> Extracted information
(** * osu-table downloader: a shallow embedding of [osutableGUI.py]

    The development follows the source file top to bottom: the string
    helpers ([extract_beatmapset_id], [sanitize_filename]), the download
    loop ([download_missing_maps]), the archive pass ([extract_osz_files])
    and the background task of [start_download].

    Modelling conventions.
    - A catalog entry is a record.  The keys the source indexes with
      [m["..."]] (url, title, artist) are plain strings; the keys it reads
      with [m.get("...")] (level, md5) are optional.  The level is any
      JSON value, the hash a string.
    - Python [str] is [string]: one character per byte (ASCII / Latin-1).
      Python [float] is binary64, here [spec_float]; [int] is [Z].
    - The download directory is a finite map from entry names to entries,
      read after [os.makedirs(download_root, exist_ok=True)].  Opening
      the output file of a download may fail: the interpreter refuses a
      name with a NUL character, and the file system may refuse any
      other name (length, rights, space), which is the parameter
      [can_open].
    - [task] is the body of the thread on the runs where no exception
      leaves it: the song database, when its file exists, answers the
      query with the rows of its [md5] column, and [os.makedirs]
      succeeds.  [run_thread] is the thread with the exits by exception
      written out: the database that cannot be queried, the catalog
      element that is not an object, the directory that cannot be made.
      An object that lacks one of the keys url, title or artist, on which
      the download loop would raise, is outside both.
    - The outside world (download service, catalog host, zip reader,
      directory listing order, dialog answers, clock) is passed in as
      data or as functions, and every statement holds for all of them.
    - Exceptions are values: a computation that may raise returns
      [exn + A], and each [try ... except Exception] of the source is a
      match on that result. *)

From Stdlib Require Import ZArith Ascii SpecFloat.
From stdpp Require Import gmap strings list fin_maps.
(** An instance: the prompt character is the third byte of a line that is
    complete after 1500 ms. *)
Lemma sim9_wait4char_reads_witness :
  let w := Mock.world 0 0 [(1500, lit "ab> ")] in
  exists r w',
    sim9_wait4char x3e 10 w = Some (r, w') /\
    sim9 w' = sim9 w /\
    exists k t,
      wait_misses k x3e (usart w) t /\
      ((r = FALSE /\ k = Z.to_nat (uint8 10) /\ usart w' = t) \/
       (r = TRUE /\ (k < Z.to_nat (uint8 10))%nat /\
        exists l, usart_get t = (x3e :: l, usart w'))).
Proof.
  intros w. eexists. eexists. split; [vm_compute; reflexivity|].
  apply (sim9_wait4char_reads x3e 10 w). vm_compute. reflexivity.
Defined.

(** ** The shapes of a command's answer *)

Section AnswerShapes.

Context {T : Type} {U : Usart T}.

Lemma getmsg_len (s : buf) (size : Z) (w : World T) len s' w' :
  getmsg s size w = Some (len, s', w') -> 0 <= len < 256.
Proof.
  intros H. unfold getmsg in H.
  apply bind_run in H. destruct H as (data & w1 & _ & H).
  apply bind_run in H. destruct H as (s1 & w2 & _ & H).
  apply ret_run in H. injection H as -> _ _. apply uint8_range.
Qed.

Lemma sim9_msg_loop_len (loop : nat) (s : buf) (size : Z) (w : World T) len s' w' :
  sim9_msg_loop loop s size w = Some (len, s', w') -> len = 0 \/ 3 <= len < 256.
Proof.
  revert s w. induction loop as [|n IH]; intros s w H;
    rewrite sim9_msg_loop_eq in H;
    apply bind_run in H; destruct H as ([] & w1 & _ & H);
    apply bind_run in H; destruct H as (eol & w2 & _ & H);
    apply bind_run in H; destruct H as ([len1 s1] & w3 & Hg & H);
    assert (Hl1 : len1 = 0 \/ 3 <= len1 < 256)
      by (destruct (eol =? 0);
          [ apply ret_run in Hg; injection Hg as -> _ _; auto
          | apply bind_run in Hg; destruct Hg as ([len0 s0] & w4 & Hg & Hr);
            apply getmsg_len in Hg;
            apply ret_run in Hr; injection Hr as -> _ _;
            destruct (Z.ltb_spec len0 3); [auto | right; lia] ]);
    destruct (len1 =? 0).
  - apply ret_run in H. injection H as -> _ _. auto.
  - apply ret_run in H. injection H as -> _ _. exact Hl1.
  - eapply IH. eassumption.
  - apply ret_run in H. injection H as -> _ _. exact Hl1.
Qed.

(** The result of [sim9_msg] is 0 or the length, 3 at least, of a message
    stored with its terminator at [len - 2]. *)
Lemma sim9_msg_result (s : buf) (size timeout : Z) (w : World T) len s' w' :
  sim9_msg s size timeout w = Some (len, s', w') ->
  len = 0 \/ (3 <= len < 256 /\ load s' (len - 2) = Some NUL).
Proof.
  intros H. pose proof H as H0. unfold sim9_msg in H.
  apply bind_run in H. destruct H as ([len1 s1] & w1 & Hl & H).
  apply sim9_msg_loop_len in Hl.
  destruct (Z.eqb_spec len1 0) as [E|E].
  - apply ret_run in H. injection H as -> _ _. auto.
  - apply bind_run in H. destruct H as (s2 & w2 & _ & H).
    apply ret_run in H. injection H as -> _ _.
    right. split; [lia|]. eapply sim9_msg_terminated; eassumption.
Qed.

Lemma b2z_bool (b : bool) : b2z b = TRUE \/ b2z b = FALSE.
Proof. destruct b; auto. Qed.

Lemma sim9_searchfor_bool (s : buf) (count : Z) (extbuff : option buf) (extsize type : Z)
    (w : World T) r ext w' :
  sim9_searchfor s count extbuff extsize type w = Some (r, ext, w') ->
  r = TRUE \/ r = FALSE.
Proof.
  intros H. unfold sim9_searchfor in H.
  apply bind_run in H. destruct H as ([size buffer] & w1 & _ & H).
  apply bind_run in H. destruct H as (buffer0 & w2 & _ & H).
  apply bind_run in H. destruct H as ([[ok b] k] & w3 & _ & H).
  apply ret_run in H. injection H as -> _ _. apply b2z_bool.
Qed.

Lemma sim9_send_at_echo_bool (cmd : buf) (w : World T) e w' :
  sim9_send_at_echo cmd w = Some (e, w') -> e = TRUE \/ e = FALSE.
Proof.
  intros H. unfold sim9_send_at_echo in H.
  apply bind_run in H. destruct H as ([] & w1 & _ & H).
  apply bind_run in H. destruct H as ([] & w2 & _ & H).
  apply bind_run in H. destruct H as (echo & w3 & _ & H).
  destruct echo.
  - apply bind_run in H. destruct H as ([] & w4 & _ & H).
    apply bind_run in H. destruct H as ([] & w5 & _ & H).
    apply bind_run in H. destruct H as (eol & w6 & _ & H).
    apply bind_run in H. destruct H as ([r b] & w7 & Hs & H).
    apply ret_run in H. injection H as -> _.
    eapply sim9_searchfor_bool. eassumption.
  - apply ret_run in H. injection H as -> _. auto.
Qed.

(** [ok && sim9_msg (...)]: TRUE exactly when [ok] was not 0 and a message
    was stored, with its terminator; [msg] is untouched when [ok] was 0. *)
Lemma and_sim9_msg_spec (ok : Z) (msg : buf) (size : Z) (w : World T) r msg' w' :
  and_sim9_msg ok msg size w = Some (r, msg', w') ->
  (r = TRUE \/ r = FALSE) /\
  (r = TRUE -> ok <> 0 /\ exists len, 3 <= len < 256 /\ load msg' (len - 2) = Some NUL) /\
  (ok = 0 -> msg' = msg /\ w' = w).
Proof.
  intros H. unfold and_sim9_msg, z2b in H.
  destruct (Z.eqb_spec ok 0) as [E|E]; cbn [negb] in H.
  - apply ret_run in H. injection H as -> -> ->.
    split; [auto|]. split; [discriminate | auto].
  - apply bind_run in H. destruct H as (eol & w1 & _ & H).
    apply bind_run in H. destruct H as ([len msg1] & w2 & Hm & H).
    apply ret_run in H. injection H as -> -> _.
    apply sim9_msg_result in Hm.
    split; [apply b2z_bool|]. split; [|contradiction].
    intros Hr. split; [assumption|].
    destruct Hm as [-> | [Hlen Hnul]]; [discriminate Hr|].
    exists len. auto.
Qed.

Lemma and_search_OK_spec (ok : Z) (w : World T) r w' :
  and_search_OK ok w = Some (r, w') ->
  (r = TRUE \/ r = FALSE) /\ (r = TRUE -> ok <> 0).
Proof.
  intros H. unfold and_search_OK, z2b in H.
  destruct (Z.eqb_spec ok 0) as [E|E]; cbn [negb] in H.
  - apply ret_run in H. injection H as -> _.
    split; [auto | discriminate].
  - apply bind_run in H. destruct H as (eol & w1 & _ & H).
    apply bind_run in H. destruct H as ([r0 b] & w2 & _ & H).
    apply ret_run in H. injection H as -> _.
    split; [apply b2z_bool | auto].
Qed.

(** X6.  What [sim9_send_at] returns, for every value of [type].  The result is
    TRUE or FALSE; the array [msg] keeps its size and the session is as it
    was; a shape other than MSGOK and MSG (OK, NONE and any value that is
    not a shape) leaves [msg] untouched; with the shapes MSGOK and MSG a
    result of TRUE means that [msg] holds a message of 3 bytes at least
    with its terminator in place of the CR. *)
Theorem sim9_send_at_result (cmd msg : buf) (size type : Z) (w : World T) r msg' w' :
  sim9_send_at cmd msg size type w = Some (r, msg', w') ->
  (r = TRUE \/ r = FALSE) /\
  length msg' = length msg /\
  sim9 w' = sim9 w /\
  (uint8 type <> SENDAT_TYPE_MSGOK -> uint8 type <> SENDAT_TYPE_MSG -> msg' = msg) /\
  (r = TRUE -> uint8 type = SENDAT_TYPE_MSGOK \/ uint8 type = SENDAT_TYPE_MSG ->
   exists len, 3 <= len < 256 /\ load msg' (len - 2) = Some NUL).
Proof.
  intros H. pose proof (sim9_send_at_same _ _ _ _ _ _ _ H) as [Hs _].
  unfold sim9_send_at in H.
  apply bind_run in H. destruct H as (e & w1 & He & H).
  apply sim9_send_at_echo_bool in He.
  apply bind_run in H. destruct H as ([] & w2 & _ & H).
  destruct (Z.eqb_spec (uint8 type) SENDAT_TYPE_MSGOK) as [E1|E1].
  { apply bind_run in H. destruct H as ([ok1 msg1] & w3 & Hm & H).
    apply bind_run in H. destruct H as (ok2 & w4 & Hk & H).
    apply ret_run in H. injection H as -> -> _.
    pose proof Hm as Hlen.
    unfold and_sim9_msg in Hlen.
    assert (Hl : length msg1 = length msg).
    { destruct (z2b e).
      - apply bind_run in Hlen. destruct Hlen as (eol & wa & _ & Hlen).
        apply bind_run in Hlen. destruct Hlen as ([len m1] & wb & Hmsg & Hlen).
        apply ret_run in Hlen. injection Hlen as _ -> _.
        eapply sim9_msg_length. eassumption.
      - apply ret_run in Hlen. injection Hlen as _ -> _. reflexivity. }
    apply and_sim9_msg_spec in Hm. destruct Hm as (Hb1 & Ht1 & _).
    apply and_search_OK_spec in Hk. destruct Hk as (Hb2 & Ht2).
    split; [assumption|]. split; [assumption|]. split; [assumption|].
    split; [contradiction|].
    intros Hr _. specialize (Ht2 Hr).
    destruct Hb1 as [-> | ->]; [|contradiction Ht2; reflexivity].
    apply Ht1. reflexivity. }
  destruct (Z.eqb_spec (uint8 type) SENDAT_TYPE_OK) as [E2|E2].
  { apply bind_run in H. destruct H as (ok1 & w3 & Hk & H).
    apply ret_run in H. injection H as -> -> _.
    apply and_search_OK_spec in Hk. destruct Hk as (Hb2 & _).
    split; [assumption|]. split; [reflexivity|]. split; [assumption|].
    split; [reflexivity|].
    intros _ [E|E]; [contradiction|]. rewrite E2 in E. discriminate E. }
  destruct (Z.eqb_spec (uint8 type) SENDAT_TYPE_MSG) as [E3|E3].
  { pose proof H as Hlen.
    unfold and_sim9_msg in Hlen.
    assert (Hl : length msg' = length msg).
    { destruct (z2b e).
      - apply bind_run in Hlen. destruct Hlen as (eol & wa & _ & Hlen).
        apply bind_run in Hlen. destruct Hlen as ([len m1] & wb & Hmsg & Hlen).
        apply ret_run in Hlen. injection Hlen as _ -> _.
        eapply sim9_msg_length. eassumption.
      - apply ret_run in Hlen. injection Hlen as _ -> _. reflexivity. }
    apply and_sim9_msg_spec in H. destruct H as (Hb1 & Ht1 & _).
    split; [assumption|]. split; [assumption|]. split; [assumption|].
    split; [contradiction|].
    intros Hr _. apply Ht1. exact Hr. }
  apply ret_run in H. injection H as -> -> _.
  split; [assumption|]. split; [reflexivity|]. split; [assumption|].
  split; [reflexivity|].
  intros _ [E|E]; contradiction.
Qed.

End AnswerShapes.

(** An instance: the query AT+CGATT? answered with its payload line and
    OK, echo disabled. *)
Lemma sim9_send_at_result_witness :
  let msg := repeat xaa 15 in
  let w := Mock.world 0 0 [(50, Mock.line "+CGATT: 1"); (55, Mock.line "OK")] in
  exists r msg' w',
    sim9_send_at (lit "AT+CGATT?") msg 15 SENDAT_TYPE_MSGOK w = Some (r, msg', w') /\
    (r = TRUE \/ r = FALSE) /\
    length msg' = length msg /\
    sim9 w' = sim9 w /\
    (uint8 SENDAT_TYPE_MSGOK <> SENDAT_TYPE_MSGOK ->
     uint8 SENDAT_TYPE_MSGOK <> SENDAT_TYPE_MSG -> msg' = msg) /\
    (r = TRUE ->
     uint8 SENDAT_TYPE_MSGOK = SENDAT_TYPE_MSGOK \/ uint8 SENDAT_TYPE_MSGOK = SENDAT_TYPE_MSG ->
     exists len, 3 <= len < 256 /\ load msg' (len - 2) = Some NUL).
Proof.
  intros msg w. eexists. eexists. eexists.
  split; [vm_compute; reflexivity|].
  apply (sim9_send_at_result (lit "AT+CGATT?") msg 15 SENDAT_TYPE_MSGOK w).
  vm_compute. reflexivity.
Defined.

(** ** Bit-fields *)

Section FieldFacts.

Lemma set_bit_set_bit (w i : Z) (a b : bool) :
  0 <= i -> set_bit (set_bit w i a) i b = set_bit w i b.
Proof.
  intros Hi. apply Z.bits_inj'. intros n Hn.
  change (bit (set_bit (set_bit w i a) i b) n = bit (set_bit w i b) n).
  rewrite !bit_set_bit by assumption.
  destruct (i =? n); reflexivity.
Qed.

(** A word whose bits are all clear but for bit [k]. *)
Lemma only_bit (e k : Z) :
  0 <= k -> (forall i, i <> k -> bit e i = false) -> e = set_bit 0 k (bit e k).
Proof.
  intros Hk H. apply Z.bits_inj'. intros n Hn.
  change (bit e n = bit (set_bit 0 k (bit e k)) n).
  rewrite bit_set_bit by assumption.
  destruct (Z.eqb_spec k n) as [->|E]; [reflexivity|].
  rewrite H by congruence. unfold bit. symmetry. apply Z.bits_0.
Qed.

Lemma bits_eq (a b : Z) : (forall i, bit a i = bit b i) -> a = b.
Proof. intros H. apply Z.bits_inj'. intros n _. apply H. Qed.

Lemma bit_set_field_other (w pos width v i : Z) :
  0 <= pos -> 0 <= width -> i < pos \/ pos + width <= i ->
  bit (set_field w pos width v) i = bit w i.
Proof.
  intros Hp Hw Hi. unfold bit, set_field.
  destruct (Z.ltb_spec i 0) as [Hneg|Hnn].
  - rewrite !Z.testbit_neg_r by assumption. reflexivity.
  - rewrite Z.lor_spec, Z.ldiff_spec, !Z.shiftl_spec by assumption.
    destruct Hi as [Hi|Hi].
    + rewrite !(Z.testbit_neg_r _ (i - pos)) by lia.
      destruct (Z.testbit w i); reflexivity.
    + rewrite Z.land_spec, Z.testbit_ones by assumption.
      replace (i - pos <? width) with false by (symmetry; apply Z.ltb_ge; lia).
      rewrite !andb_false_r. destruct (Z.testbit w i); reflexivity.
Qed.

> What this task involves
Where a line in the entries holds the word "leaves", copy that line.

> Exercise output
      leaves it: the song database, when its file exists, answers the
    not a shape) leaves [msg] untouched; with the shapes MSGOK and MSG a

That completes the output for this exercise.